The overall vacancy rate in the Greater Airport Area industrial real estate market dropped to 1.8% at the end of the first quarter, down 33% from 2.7% a year earlier and down 30% from the fourth quarter.
The market generated positive net absorption of 538,790 square feet during the quarter. Companies continued to expand while many industrial properties are being converted to residential developments in Irvine and very little industrial construction is being put in the pipeline.
Market Makeup
The market—which includes the cities of Costa Mesa, Irvine, Fountain Valley, Santa Ana and Tustin—consists of just over 2,000 buildings totaling approximately 68.9 million square feet. Research and development makes up 21% of the submarket, and manufacturing and warehouse properties represent 79%. The overall industrial market continued to be tight, and we expect the trend to continue throughout the year, resulting in increased rents and sale prices.
The overall average asking lease rate increased 7.5% year-over-year in the first quarter to 72 cents per square foot. The average asking rent for research and development facilities was 90 cents per square foot, down 4.3%. Manufacturing and warehouse asking rent was 69 cents per square foot, up 7.8%. It’s predicted that asking lease rates will continue to increase throughout the year by another 7% or more as the market continues to tighten with increased user demand.
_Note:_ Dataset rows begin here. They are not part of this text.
(** A slice inside the [i]th entry of [pre ++ concat entries ++ post]. *)
Lemma slice_entry (pre post : bytes) (entries : list bytes) (i : nat)
    (entry : bytes) (lo hi : Z) :
  nth_error entries i = Some entry ->
  0 <= lo -> hi <= len entry ->
  slice (len pre + offset_of i entries + lo) (len pre + offset_of i entries + hi)
        (pre ++ concat entries ++ post)
  = slice lo hi entry.
Proof.
  intros Hn Hlo Hhi. unfold offset_of.
  rewrite (concat_nth_split _ _ _ Hn).
  replace (pre ++ (concat (firstn i entries) ++ entry ++ concat (skipn (S i) entries)) ++ post)
    with ((pre ++ concat (firstn i entries)) ++ entry ++ (concat (skipn (S i) entries) ++ post))
    by (now rewrite <- !app_assoc).
  rewrite <- len_app, slice_app_r by assumption.
  now apply slice_app_l.
Qed.

(* ================================================================== *)
(** * Both versions at once *)

Lemma len_unpadded (v : version) (ts : float64) (data : bytes) :
  len (unpadded v ts data) = data_pos v + len data.
Proof.
  destruct v; cbn [unpadded data_pos].
  - now rewrite len_app, len_entry_header_v1.
  - apply len_entry_body_v2.
Qed.

Lemma pad_range (size a : Z) : 0 < a -> 0 <= (a - size mod a) mod a < a.
Proof. intros H. apply Z.mod_pos_bound. exact H. Qed.

Lemma padded_multiple (size a : Z) :
  0 < a -> (size + (a - size mod a) mod a) mod a = 0.
Proof.
  intros H.
  rewrite Z.add_mod, Z.mod_mod by lia.
  rewrite <- Z.add_mod by lia.
  replace (size + (a - size mod a)) with (a * (1 + size / a)).
  - rewrite Z.mul_comm. apply Z.mod_mul. lia.
  - pose proof (Z.div_mod size a). lia.
Qed.

Lemma entry_of_inv (v : version) (e : entry_data) (entry : bytes) :
  entry_of v e = Ok entry ->
  exists ts data,
    get_timestamp (date e) = Ok ts /\
    data_bytes e = Ok data /\
    entry = unpadded v ts data
            ++ zeros ((alignment v - len (unpadded v ts data) mod alignment v)
                      mod alignment v).
Proof.
  destruct v; cbn [entry_of]; intros H.
  - apply entry_v1_inv in H as (ts & data & Hts & Hd & _ & ->).
    exists ts, data. repeat split; assumption.
  - bind_inv H. destruct a as [en ts]. apply Ok_inj in H. cbn [fst] in H. subst en.
    apply entry_v2_inv in E as (data & Hts & Hd & ->).
    exists ts, data. repeat split; assumption.
Qed.

Lemma mapM_fst (es : list entry_data) (ets : list (bytes * float64)) :
  mapM entry_v2 es = Ok ets -> mapM (entry_of V2) es = Ok (map fst ets).
Proof.
  revert ets. induction es as [|e r IH]; intros ets H; cbn [mapM] in *.
  - apply Ok_inj in H. now subst.
  - bind_inv H. bind_inv H. apply Ok_inj in H. subst ets.
    cbn [entry_of]. rewrite E. cbn [bind]. rewrite (IH _ eq_refl). reflexivity.
Qed.

(** Every container is a header, the entries one after the other, and (for
    version 2) a trailer. *)
Lemma encode_layout (v : version) (now : datetime) (es : list entry_data)
    (out : bytes) :
  encode v now es = Ok out ->
  exists entries pre post,
    mapM (entry_of v) es = Ok entries /\
    out = pre ++ concat entries ++ post /\
    len pre = header_size v.
Proof.
  destruct v; cbn [encode]; intros H.
  - apply segb_version1_inv in H as (entries & Hm & R & ->).
    exists entries, (header_v1 (0x38 + len (concat entries))), [].
    rewrite app_nil_r.
    split; [assumption|]. split; [reflexivity|]. apply len_header_v1.
  - apply segb_version2_inv in H as (cts & ets & Hts & Hm & R & HF & ->).
    exists (map fst ets), (header_v2_bytes (len es) cts),
           (concat (map trailer_record (infos_from 0 ets))).
    split; [now apply mapM_fst|]. split; [reflexivity|].
    apply len_header_v2_bytes.
Qed.

(* ================================================================== *)
(** * Reading fields back *)

Lemma fields_4_4_8 (a b c tail : bytes) :
  length a = 4%nat -> length b = 4%nat -> length c = 8%nat ->
  slice 0 4 (a ++ b ++ c ++ tail) = a /\
  slice 4 8 (a ++ b ++ c ++ tail) = b /\
  slice 8 16 (a ++ b ++ c ++ tail) = c /\
  skipn 16 (a ++ b ++ c ++ tail) = tail.
Proof.
  intros Ha Hb Hc. explode a Ha. explode b Hb. explode c Hc.
  repeat split; reflexivity.
Qed.

Lemma slice_shift (k lo hi : Z) (x y : bytes) :
  len x = k -> 0 <= lo -> slice (k + lo) (k + hi) (x ++ y) = slice lo hi y.
Proof. intros <- H. now apply slice_app_r. Qed.

Lemma entry_header_v1_fields (ts : float64) (data tail : bytes) :
  let h := entry_header_v1 ts data ++ tail in
  slice 0x00 0x04 h = le_bytes 4 (len data) /\
  slice 0x04 0x08 h = le_bytes 4 1 /\
  slice 0x08 0x10 h = pack_d ts /\
  slice 0x10 0x18 h = pack_d ts /\
  slice 0x18 0x1C h = le_bytes 4 (binascii_crc32 data) /\
  slice 0x1C 0x20 h = zeros 4 /\
  slice 0x00 0x20 h = entry_header_v1 ts data.
Proof.
  intros h. subst h. unfold entry_header_v1. rewrite crc32_mask.
  set (a := le_bytes 4 (len data)). set (b := le_bytes 4 1).
  set (c := pack_d ts). set (f := le_bytes 4 (binascii_crc32 data)).
  assert (Ha : length a = 4%nat) by apply length_le_bytes.
  assert (Hb : length b = 4%nat) by apply length_le_bytes.
  assert (Hc : length c = 8%nat) by apply length_le_bytes.
  assert (Hf : length f = 4%nat) by apply length_le_bytes.
  clearbody a b c f.
  explode a Ha. explode b Hb. explode c Hc. explode f Hf.
  repeat split; reflexivity.
Qed.

Lemma entry_body_v2_fields (data tail : bytes) :
  let h := entry_body_v2 data ++ tail in
  slice 0x00 0x04 h = le_bytes 4 (binascii_crc32 data) /\
  slice 0x04 0x08 h = zeros 4 /\
  skipn 8 h = data ++ tail.
Proof.
  intros h. subst h. unfold entry_body_v2. rewrite crc32_mask.
  set (f := le_bytes 4 (binascii_crc32 data)).
  assert (Hf : length f = 4%nat) by apply length_le_bytes.
  clearbody f. explode f Hf.
  repeat split; reflexivity.
Qed.

Lemma header_v2_fields (n : Z) (cts : float64) (tail : bytes) :
  let h := header_v2_bytes n cts ++ tail in
  slice 0x00 0x04 h = SEGB /\
  slice 0x04 0x08 h = le_bytes 4 n /\
  slice 0x08 0x10 h = pack_d cts /\
  slice 0x10 0x20 h = zeros 16 /\
  slice 0x00 0x20 h = header_v2_bytes n cts.
Proof.
  intros h. subst h. unfold header_v2_bytes.
  set (a := le_bytes 4 n). set (c := pack_d cts).
  assert (Ha : length a = 4%nat) by apply length_le_bytes.
  assert (Hc : length c = 8%nat) by apply length_le_bytes.
  clearbody a c. explode a Ha. explode c Hc.
  repeat split; reflexivity.
Qed.

Lemma header_v1_fields (n : Z) (tail : bytes) :
  let h := header_v1 n ++ tail in
  slice 0x00 0x04 h = le_bytes 4 n /\
  slice 0x04 0x34 h = zeros 0x30 /\
  slice 0x34 0x38 h = SEGB.
Proof.
  intros h. subst h. unfold header_v1.
  set (a := le_bytes 4 n).
  assert (Ha : length a = 4%nat) by apply length_le_bytes.
  clearbody a. explode a Ha.
  repeat split; reflexivity.
Qed.

(* ================================================================== *)
(** * Timestamps *)

Lemma new_delta_us (d s us : Z) (t : timedelta) :
  new_delta d s us = Ok t -> delta_us t = (d * 86400 + s) * 10 ^ 6 + us.
Proof.
  unfold new_delta.
  destruct ((-999999999 <=? d + (s + us / 1000000) / 86400)
            && (d + (s + us / 1000000) / 86400 <=? 999999999)); [|discriminate].
  intros H. apply Ok_inj in H. subst t. unfold delta_us. cbn [days seconds microseconds].
  change (10 ^ 6) with 1000000.
  pose proof (Z.div_mod us 1000000).
  pose proof (Z.div_mod (s + us / 1000000) 86400).
  lia.
Qed.

Lemma delta_sub_us (a b t : timedelta) :
  delta_sub a b = Ok t -> delta_us t = delta_us a - delta_us b.
Proof.
  unfold delta_sub. intros H. apply new_delta_us in H. rewrite H.
  unfold delta_us. lia.
Qed.

Lemma get_timestamp_elapsed (dt : datetime) (ts : float64) :
  get_timestamp dt = Ok ts ->
  exists off,
    tzinfo dt = Some off /\
    int_truediv (elapsed_us dt off) (10 ^ 6) = Ok ts.
Proof.
  unfold get_timestamp. intros H. bind_inv H. rename a into delta.
  unfold datetime_sub in E. cbn [tzinfo BASE_DATE] in E.
  destruct (tzinfo dt) as [off|] eqn:Etz; [|discriminate E].
  exists off. split; [reflexivity|].
  bind_inv E. rename a into offdiff. bind_inv E. rename a into r.
  apply delta_sub_us in E0, E. apply new_delta_us in E1.
  unfold total_seconds in H. fold (delta_us delta) in H.
  rewrite <- H. f_equal.
  rewrite E, E1, E0. unfold elapsed_us, wall_us.
  cbn [year month day hour minute second microsecond BASE_DATE].
  change (delta_us utc) with 0. lia.
Qed.

(** The timestamp of the base date itself is 0.0, and the Unix epoch lies
    978307200 seconds before it. *)
Example get_timestamp_samples :
  get_timestamp BASE_DATE = Ok (F64 0) /\
  get_timestamp (utc_date 1970 1 1) = Ok (F64 0xC1CD27E440000000) /\
  get_timestamp (utc_date 2007 1 9) = Ok (F64 0x41A6A62500000000).
Proof. repeat split; vm_compute; reflexivity. Qed.

(* ================================================================== *)
(** * Entries: padding, checksum, header *)

Lemma len_concat (entries : list bytes) : len (concat entries) = sum_sizes entries.
Proof.
  induction entries as [|x r IH]; [reflexivity|].
  cbn [concat sum_sizes fold_right]. rewrite len_app, IH. reflexivity.
Qed.

Lemma entry_facts (v : version) (e : entry_data) (entry : bytes) :
  entry_of v e = Ok entry ->
  exists ts data pad,
    get_timestamp (date e) = Ok ts /\
    data_bytes e = Ok data /\
    pad = (alignment v - len (unpadded v ts data) mod alignment v) mod alignment v /\
    0 <= pad < alignment v /\
    entry = unpadded v ts data ++ zeros pad /\
    len entry = data_pos v + len data + pad /\
    len entry mod alignment v = 0.
Proof.
  intros H. apply entry_of_inv in H as (ts & data & Hts & Hd & ->).
  assert (Ha : 0 < alignment v) by (destruct v; reflexivity).
  pose proof (pad_range (len (unpadded v ts data)) (alignment v) Ha) as Hp.
  exists ts, data, ((alignment v - len (unpadded v ts data) mod alignment v) mod alignment v).
  split; [assumption|]. split; [assumption|]. split; [reflexivity|].
  split; [assumption|]. split; [reflexivity|].
  rewrite len_app, len_zeros by lia. split.
  - now rewrite len_unpadded.
  - now apply padded_multiple.
Qed.

(** C4: in either version the zero padding appended to an entry is
    [(alignment - (unpadded size mod alignment)) mod alignment] bytes long,
    with alignment 8 for version 1 and 4 for version 2; nothing is appended
    when the unpadded size is already a multiple of the alignment, and the
    padded size is a multiple of the alignment. *)
Theorem padding_rule (v : version) (e : entry_data) (entry : bytes) :
  entry_of v e = Ok entry ->
  exists ts data,
    get_timestamp (date e) = Ok ts /\
    data_bytes e = Ok data /\
    let size := len (unpadded v ts data) in
    let a := alignment v in
    a = match v with V1 => 8 | V2 => 4 end /\
    entry = unpadded v ts data ++ zeros ((a - size mod a) mod a) /\
    len entry - size = (a - size mod a) mod a /\
    (size mod a = 0 -> entry = unpadded v ts data) /\
    len entry mod a = 0.
Proof.
  intros H. apply entry_facts in H as (ts & data & pad & Hts & Hd & Hp & Hr & He & Hl & Hm).
  exists ts, data. split; [assumption|]. split; [assumption|].
  cbv zeta. rewrite <- Hp.
  split; [destruct v; reflexivity|]. split; [assumption|].
  split; [rewrite Hl, len_unpadded; lia|]. split; [|assumption].
  intros Hz. rewrite Hz, Z.sub_0_r, Z.mod_same in Hp by lia.
  subst pad. rewrite He. apply app_nil_r.
Qed.

Lemma padding_rule_witness :
  entry_of V1 sample_entry = Ok sample_entry_v1 /\
  exists ts data,
    get_timestamp (date sample_entry) = Ok ts /\
    data_bytes sample_entry = Ok data /\
    let size := len (unpadded V1 ts data) in
    let a := alignment V1 in
    a = 8 /\
    sample_entry_v1 = unpadded V1 ts data ++ zeros ((a - size mod a) mod a) /\
    len sample_entry_v1 - size = (a - size mod a) mod a /\
    (size mod a = 0 -> sample_entry_v1 = unpadded V1 ts data) /\
    len sample_entry_v1 mod a = 0.
Proof.
  split; [vm_compute; reflexivity|].
  apply (padding_rule V1 sample_entry sample_entry_v1). vm_compute. reflexivity.
Defined.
Asking sale prices also continued their upward trajectory during the quarter. The average asking price was $156.44 per square foot, an increase of about $20 per square foot, or 14%, from the prices recorded a year earlier. The recorded asking sale price was $144.52 per square foot in the fourth quarter. Sale prices should increase approximately 8% this year as owner-users continue to gain confidence in their businesses and interest rates remain at near-record lows.
Significant Transactions
Notable transactions during the quarter included Robinson Pharma Inc.’s lease of 126,796 square feet in Santa Ana; Honeywell Safety Products’ renewal of 93,312 square feet in Santa Ana; and Alfred’s Picture Frames Inc.’s renewal of 51,900 square feet in Costa Mesa.
An extension of the leases proved to be the best option for Honeywell due to the lack of alternative properties on the market.